Gear Review: SureFire X300 Ultra

Lumens vs. candela isn't the question to ask. The right question is, what are you going to do with your flashlight?

posted on December 12, 2022
Myself? I'm a Turbo lover.

A weapon-mounted light, or WML, can be a very useful thing to have on your defensive firearm. It allows you to be much more certain that yes, indeed, you are aiming your gun at somebody who needs to have a gun aimed at them. With the proper technique, WMLs can be used to light up a room as well. The question then becomes, what do you want from your WML: Do you want to light up a room so you can quickly see if there’s a threat inside the room, or do you want to shine a concentrated beam of light downrange to light up a distant target?

Let’s begin by defining a few terms. The first, lumens, is something that you’ve probably heard over and over again. Lumens refers to how much light is actually pouring out from your WML. Candela, however, is a way to describe how tight those beams of light coming out from your flashlight really are. “Candlepower” is the old unit of measurement and is very similar to candela, but we’ll go with candela for this article, as it’s been the standard for almost 75 years. 

Lumens vs. Candela: Is It Too Much To Ask For Both? 

Discussions about lumens have dominated the talk around WMLs and tactical flashlights, and they absolutely have a role to play in choosing a defensive flashlight. Think of lumens as the amount of water going through a hose, and candela as the tightness of the stream of water flowing out of the nozzle. There are times when you want a tight spray of water to reach out and go a long way, and there are times when you want to water the entire lawn.

light on gun

When it comes to tactical flashlights, the answer may seem obvious. Of course you want the range. What possible advantage could there be to a light that casts a wide beam versus one that lights up people in the next county? 

This is the path that you’ll probably choose if you’re military or law enforcement. Engagements in low light situations at 50 yards are not  uncommon for those professions. Therefore, having a light with you with a lot of throw makes a lot of sense, especially if it’s mounted on a firearm. 

Choose Your Gear Based On What You Do

However, this decision is a little bit more complicated for the armed citizen. Our job isn’t to arrest a suspect or take over a town, it’s to stop a threat to our lives and protect what is near and dear to us. The longest shot I have in my house measured out to 12 yards: Do I really need a light that’ll throw a high intensity beam for 50 yards? 

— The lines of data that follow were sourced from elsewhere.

(* ===== verification/Concurrency.v ===== *)
(** * Concurrent execution (the mutex of elevator.c)

    The thread, any number of callers of the system calls and readers of
    /proc/elevator run concurrently and share the memory of the module;
    [e_tp.mutx] protects the elevator.  Every critical section of elevator.c has
    the same shape

      if (mutex_lock_interruptible(&e_tp.mutx) == 0)
          body;
      mutex_unlock(&e_tp.mutx);

    The model is a step relation over the tasks with one step per lock call,
    body, unlock call, and per piece of code outside the sections: the first
    part of [issue_request], the first part of [elevator_open], each call of
    [elevator_read], [elevator_release].

    What the surroundings may do is a parameter of the relation ([env]): whether
    lock calls can be interrupted, whether kmalloc can fail, whether several
    tasks may have the entry open at once.  With all three allowed it is the code
    as it is.  The theorems are about the steps in which memory is available and
    readers take turns ([orderly]); nothing in the module enforces either
    ([caller_without_memory], [reader_without_memory] and [readers_collide] in
    Interleavings.v show what happens otherwise).  Signals are allowed in the
    invariants: a task whose lock call was interrupted is [Interrupted], and has
    one thing to do, which is to unlock a mutex that it does not own.  The kernel
    gives that no meaning (it can release the lock another task holds), so it is
    a fault and nothing is claimed of what comes after it. *)

From S2P Require Import Decimal.
From S2P Require Import Prelude KList ProcEntry ElevatorData ElevatorOps ElevatorSpec.
From S2P Require Import ElevatorRefine RunElevator Liveness Stats Syscalls ProcFs.

(** ** Tasks *)

(** The critical sections. *)
Inductive section : Type :=
| SLoad                 (* runElevator, lines 49-97 *)
| SMove                 (* runElevator, lines 100-142 *)
| SIssue (l : loc)      (* issue_request, lines 175-177 *)
| SStart                (* start_elevator, lines 193-204 *)
| SStop                 (* stop_elevator, lines 221-228 *)
| SPrint.               (* elevator_open, lines 262-264 *)

(** What a section has computed: the value its caller returns, or the value of
    [printStats] with the text it has left in the buffer. *)
Inductive answer : Type := Code (r : Z) | Text (printed : Z) (t : string).

(** The value in an answer. *)
Definition ret_of (ans : answer) : Z := match ans with Code r => r | Text n _ => n end.

Inductive task : Type :=
| Calling (p_type s_floor d_floor : Z)   (* issue_request, before line 161 *)
| Opening                                (* elevator_open, before line 255 *)
| WantLock (c : section)                 (* at mutex_lock_interruptible *)
| Holding (c : section)                  (* the lock call returned 0 *)
| Leaving (c : section) (ans : answer)   (* at mutex_unlock, the body is done *)
| Interrupted (c : section)              (* at mutex_unlock, the lock call did not return 0 *)
| Opened                                 (* elevator_open, at line 267 *)
| Reading (seen : string)                (* the file is open, [seen] was read *)
| Closing (seen : string)                (* the end of the file was read *)
| Closed (seen : string)                 (* the file is closed *)
| Returned (ret : Z).

(** The calls of the module's functions, and the task a call starts. *)
Inductive call : Type := CIssue (p_type s_floor d_floor : Z) | CStart | CStop.

Definition enter (c : call) : task :=
  match c with
  | CIssue p s d => Calling p s d
  | CStart => WantLock SStart
  | CStop => WantLock SStop
  end.

(** The pointer of a call is not NULL. *)
Definition linked (c : call) (st : stubs) : bool :=
  match c with
  | CIssue _ _ _ => bool_decide (is_Some (STUB_issue_request st))
  | CStart => bool_decide (is_Some (STUB_start_elevator st))
  | CStop => bool_decide (is_Some (STUB_stop_elevator st))
  end.

Lemma linked_link c st : linked c (link_syscalls st) = true.
Proof. by destruct c. Qed.
Lemma linked_unlink c st : linked c (unlink_syscalls st) = false.
Proof. by destruct c. Qed.

(** Between a successful lock call and the unlock call. *)
Definition inside (t : task) : Prop :=
  match t with Holding _ | Leaving _ _ => True | _ => False end.

Definition ended (t : task) : Prop :=
  match t with Closed _ | Returned _ => True | _ => False end.

(** The new passenger a task is about to add. *)
Definition carries (t : task) : option loc :=
  match t with
  | WantLock (SIssue l) | Holding (SIssue l) | Interrupted (SIssue l) => Some l
  | _ => None
  end.

(** A task that has the file open. *)
Definition is_reader (t : task) : Prop :=
  match t with
  | WantLock SPrint | Holding SPrint | Leaving SPrint _ | Interrupted SPrint
  | Opened | Reading _ | Closing _ => True
  | _ => False
  end.

#[export] Instance is_reader_dec t : Decision (is_reader t).
Proof. destruct t as [| |[]|[]|[]|[]| | | | |]; apply _. Defined.

(** A task whose lock call was interrupted. *)
Definition is_interrupted (t : task) : Prop :=
  match t with Interrupted _ => True | _ => False end.

(** What a task does after its unlock call: the thread sleeps and goes on, or
    ends when kthread_should_stop says so; a system call returns; [elevator_open]
    tries again until something was printed. *)
Inductive after_unlock : section → answer → task → Prop :=
| after_load ans : after_unlock SLoad ans (WantLock SMove)
| after_move ans : after_unlock SMove ans (WantLock SLoad)
| after_stop ans : after_unlock SMove ans (Returned 0)
| after_issue l ans : after_unlock (SIssue l) ans (Returned (ret_of ans))
| after_start ans : after_unlock SStart ans (Returned (ret_of ans))
| after_stop_call ans : after_unlock SStop ans (Returned (ret_of ans))
| after_print_failed r : after_unlock SPrint (Code r) (WantLock SPrint)
| after_print_again n t : n = 0 → after_unlock SPrint (Text n t) (WantLock SPrint)
| after_print n t : n ≠ 0 → after_unlock SPrint (Text n t) Opened.

(** ** The surroundings *)

Record env := Env {
  signals : bool;        (* lock calls can be interrupted *)
  no_memory : bool;      (* kmalloc can return NULL *)
  many_readers : bool;   (* several tasks can have the entry open *)
}.

(** Memory is available and readers take turns; without signals too. *)
Definition orderly (sig : bool) : env := Env sig false false.
Notation undisturbed := (orderly false).

(** What a call of kmalloc can return, [m] being the live objects. *)
Definition kmalloc_gives {A} (en : env) (mem : option loc) (m : gmap loc A) : Prop :=
  match mem with Some l => m !! l = None | None => no_memory en = true end.

(** The linearised operations, with the value the section computes. *)
Inductive effect : Type := EAdd (x : pent) | ELoad | EMove | EStart | EStop | EPrint.

(** The floor records an abstract state stands for, and its report. *)
Definition a_floors (a : astate) : list floors :=
  imap (λ i s, floor_of i (row (waiting a) i) s) (served a).
Definition a_report (a : astate) : string := report (elevator_of a) (a_floors a).

Definition a_effect (f : effect) (a : astate) : answer * astate :=
  match f with
  | EAdd x => (Code 0, a_add x a)
  | ELoad => (Code 0, a_load_section a)
  | EMove => (Code 0, a_move_section a)
  | EStart => (Code (a_start a).1, (a_start a).2)
  | EStop => (Code (a_stop a).1, (a_stop a).2)
  | EPrint => (Text (Z.of_nat (String.length (a_report a))) (a_report a), a)
  end.

Fixpoint a_effects (fs : list effect) (a : astate) : list answer * astate :=
  match fs with
  | [] => ([], a)
  | f :: fs =>
      let '(r, a') := a_effect f a in
      let '(rs, a'') := a_effects fs a' in (r :: rs, a'')
  end.

Section Code.
Context {LA : ListApi node}.

Record system := System {
  s_entry : proc world;        (* the memory of the module *)
  s_owner : option nat;        (* the task that owns the mutex *)
  s_tasks : gmap nat task;
}.

(** The elevator's part of the memory. *)
Definition s_world (σ : system) : world := data (s_entry σ).

Definition set_task (i : nat) (t : task) (σ : system) : system :=
  System (s_entry σ) (s_owner σ) (<[i := t]> (s_tasks σ)).
Definition set_owner (o : option nat) (σ : system) : system :=
  System (s_entry σ) o (s_tasks σ).
Definition set_entry (s : proc world) (σ : system) : system :=
  System s (s_owner σ) (s_tasks σ).
Definition set_sworld (w : world) (σ : system) : system :=
  set_entry (set_data w (s_entry σ)) σ.

(** A section of the thread, and one of a system call. *)
Definition thread_code (m : M world unit) : M (proc world) answer :=
  on_data m ;; mret (Code 0).
Definition call_code (m : M world Z) : M (proc world) answer :=
  r ← on_data m; mret (Code r).

(** The body of a section; the lock call of a caller returned 0. *)
Definition body (c : section) : M (proc world) answer :=
  match c with
  | SLoad => thread_code load_section
  | SMove => thread_code move_section
  | SIssue l => call_code (addPass l ;; mret 0)
  | SStart => call_code start_section
  | SStop => call_code stop_section
  | SPrint => n ← on_message (printStats ENTRY_SIZE); t ← message_text; mret (Text n t)
  end.

(** What a section amounts to in memory [w]. *)
Definition effect_of (c : section) (w : world) : effect :=
  match c with
  | SLoad => ELoad
  | SMove => EMove
  | SIssue l => EAdd (l, default (Passenger 0 0 0) (heap w !! l))
  | SStart => EStart
  | SStop => EStop
  | SPrint => EPrint
  end.

(** A task may open the entry. *)
Definition may_open (en : env) (σ : system) : Prop :=
  many_readers en = true ∨ ∀ j t, s_tasks σ !! j = Some t → ¬ is_reader t.

(** One step in the surroundings [en].  The label is the operation performed,
    with what it has computed.  The unlock call of an interrupted task is no
    step: it is a fault, below. *)
Inductive step (en : env) : system → list (effect * answer) → system → Prop :=
| step_prepare σ i p s d mem o w' :
    s_tasks σ !! i = Some (Calling p s d) → kmalloc_gives en mem (heap (s_world σ)) →
    issue_prepare mem p s d (s_world σ) = Done (o, w') →
    step en σ [] (set_sworld w' (set_task i
      (match o with Some l => WantLock (SIssue l) | None => Returned 1 end) σ))
| step_open σ i mem junk u s' :
    s_tasks σ !! i = Some Opening → may_open en σ →
    kmalloc_gives en mem (buffers (s_entry σ)) →
    open_prepare mem junk (s_entry σ) = Done (u, s') →
    step en σ [] (set_entry s' (set_task i (WantLock SPrint) σ))
| step_lock σ i c :
    s_tasks σ !! i = Some (WantLock c) → s_owner σ = None →
    step en σ [] (set_owner (Some i) (set_task i (Holding c) σ))
| step_eintr σ i c :
    signals en = true → s_tasks σ !! i = Some (WantLock c) →
    step en σ [] (set_task i (Interrupted c) σ)
| step_body σ i c ans s' :
    s_tasks σ !! i = Some (Holding c) → body c (s_entry σ) = Done (ans, s') →
    step en σ [(effect_of c (s_world σ), ans)]
      (set_entry s' (set_task i (Leaving c ans) σ))
| step_unlock σ i c ans t :
    s_tasks σ !! i = Some (Leaving c ans) → s_owner σ = Some i → after_unlock c ans t →
    step en σ [] (set_owner None (set_task i t σ))
| step_opened σ i :
    s_tasks σ !! i = Some Opened →
    step en σ [] (set_task i
      (match message (s_entry σ) with None => Returned (- ENOMEM) | Some _ => Reading "" end) σ)
| step_read σ i seen size n t s' :
    s_tasks σ !! i = Some (Reading seen) →
    elevator_read size (s_entry σ) = Done ((n, t), s') →
    step en σ [] (set_entry s' (set_task i
      (if bool_decide (n = 0) then Closing seen else Reading (seen +:+ t)) σ))
| step_close σ i seen r s' :
    s_tasks σ !! i = Some (Closing seen) → elevator_release (s_entry σ) = Done (r, s') →
    step en σ [] (set_entry s' (set_task i (Closed seen) σ)).

Inductive steps (en : env) : system → list (effect * answer) → system → Prop :=
| steps_refl σ : steps en σ [] σ
| steps_snoc σ tr σ' l σ'' :
    steps en σ tr σ' → step en σ' l σ'' → steps en σ (tr ++ l) σ''.

(** The errors a task can run into with its next action. *)
Definition task_faults (en : env) (σ : system) (i : nat) (f : fault) : Prop :=
  match s_tasks σ !! i with
  | Some (Calling p s d) => ∃ mem, kmalloc_gives en mem (heap (s_world σ)) ∧
      issue_prepare mem p s d (s_world σ) = Fault f
  | Some Opening => ∃ mem junk, kmalloc_gives en mem (buffers (s_entry σ)) ∧
      open_prepare mem junk (s_entry σ) = Fault f
  | Some (Holding c) => body c (s_entry σ) = Fault f
  | Some (Leaving _ _) | Some (Interrupted _) => s_owner σ ≠ Some i ∧ f = BadUnlock
  | Some (Reading _) => ∃ size, elevator_read size (s_entry σ) = Fault f
  | Some (Closing _) => elevator_release (s_entry σ) = Fault f
  | _ => False
  end.

(** Nobody has started: the thread at its first lock call, callers and readers
    at the start of their calls. *)
Definition not_started (t : task) : Prop :=
  match t with
  | Calling _ _ _ | Opening | WantLock SLoad | WantLock SStart | WantLock SStop => True
  | _ => False
  end.

Lemma enter_not_started c : not_started (enter c).
Proof. by destruct c. Qed.

(** At most one task has the proc entry open. *)
Definition one_reader (σ : system) : Prop :=
  ∀ i j t t', s_tasks σ !! i = Some t → s_tasks σ !! j = Some t' →
    is_reader t → is_reader t' → i = j.

Definition fresh_system (σ : system) : Prop :=
  s_owner σ = None ∧ ∀ i t, s_tasks σ !! i = Some t → not_started t.
End Code.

Well, it turns out that yes, I do. Maybe not on a weapon-mounted light, but having a hand-held flashlight with a lot of throw came in very handy a few weeks ago when a neighbor’s dog got loose and I spent a Friday evening using my handheld to spotlight it as it moved from house to house. I may not need all that candela in a WML, but it sure was a useful feature to have in a searchlight. 

This need to have all the candela handy when it’s called for is why SureFire came out with their Turbo line. The Turbo series has the same form factor and features of some of SureFire’s most popular lights such as the Scout Light Pro and the X300 series, but with a tight beam pattern that can reach out and illuminate items at longer distances. 

Now You’re Playing With Turbo Power 

Think of the Turbo Series as a parallel evolution of a standard SureFire light. They’re not meant to light up a room, rather, they are there to light up something a long distance away. SureFire has Turbo versions of the X300 weapon mounted lights in both the quick-connect and thumbscrew-connect versions, as well as Turbo versions of the Scout Light Pro light for long gun and the handheld EDC1 and EDC2 lights. 

The differences in the performance between the Turbo and non-Turbo versions are clear once you compare one to the other. Let’s take a look at the popular X300 pistol/long gun light, for example.




Battery Life


SureFire X300 Ultra



1.25 hours


SureFire X300 Turbo



1.5 hours


The two lights are functionally identical. They both have SureFire’s momentary and constant-on switch on the back, and fit onto a short section of Picatinny rail. Both lights are powered by two CR123A batteries and are each available with either a quick-attach or thumb screw-tightened models. 

From a practical standpoint, the Turbo version has a very different beam pattern than the standard X300 light. The X300 Ultra throws more lumens out there, but the X300 turbo packs what lumens it has into a tighter beam. 

Ultra vs Turbo

Which is best for you? Well, as the saying goes, the mission drives the gear. If you see the need for a weapon mounted or handheld light which throws out a narrow beam that is useful for searching or identifying targets out beyond 15 yards, then a Turbo version of a SureFire light might be your best option. However, if you need a light to see what’s inside of a room, or are looking for a handheld light that works both as a defensive flashlight and a worklight, then a standard SureFire light is probably the way to go. Either way, given SureFire’s well-earned reputation for features and dependability, you’ll have a light that will be ready to work when you need it the most.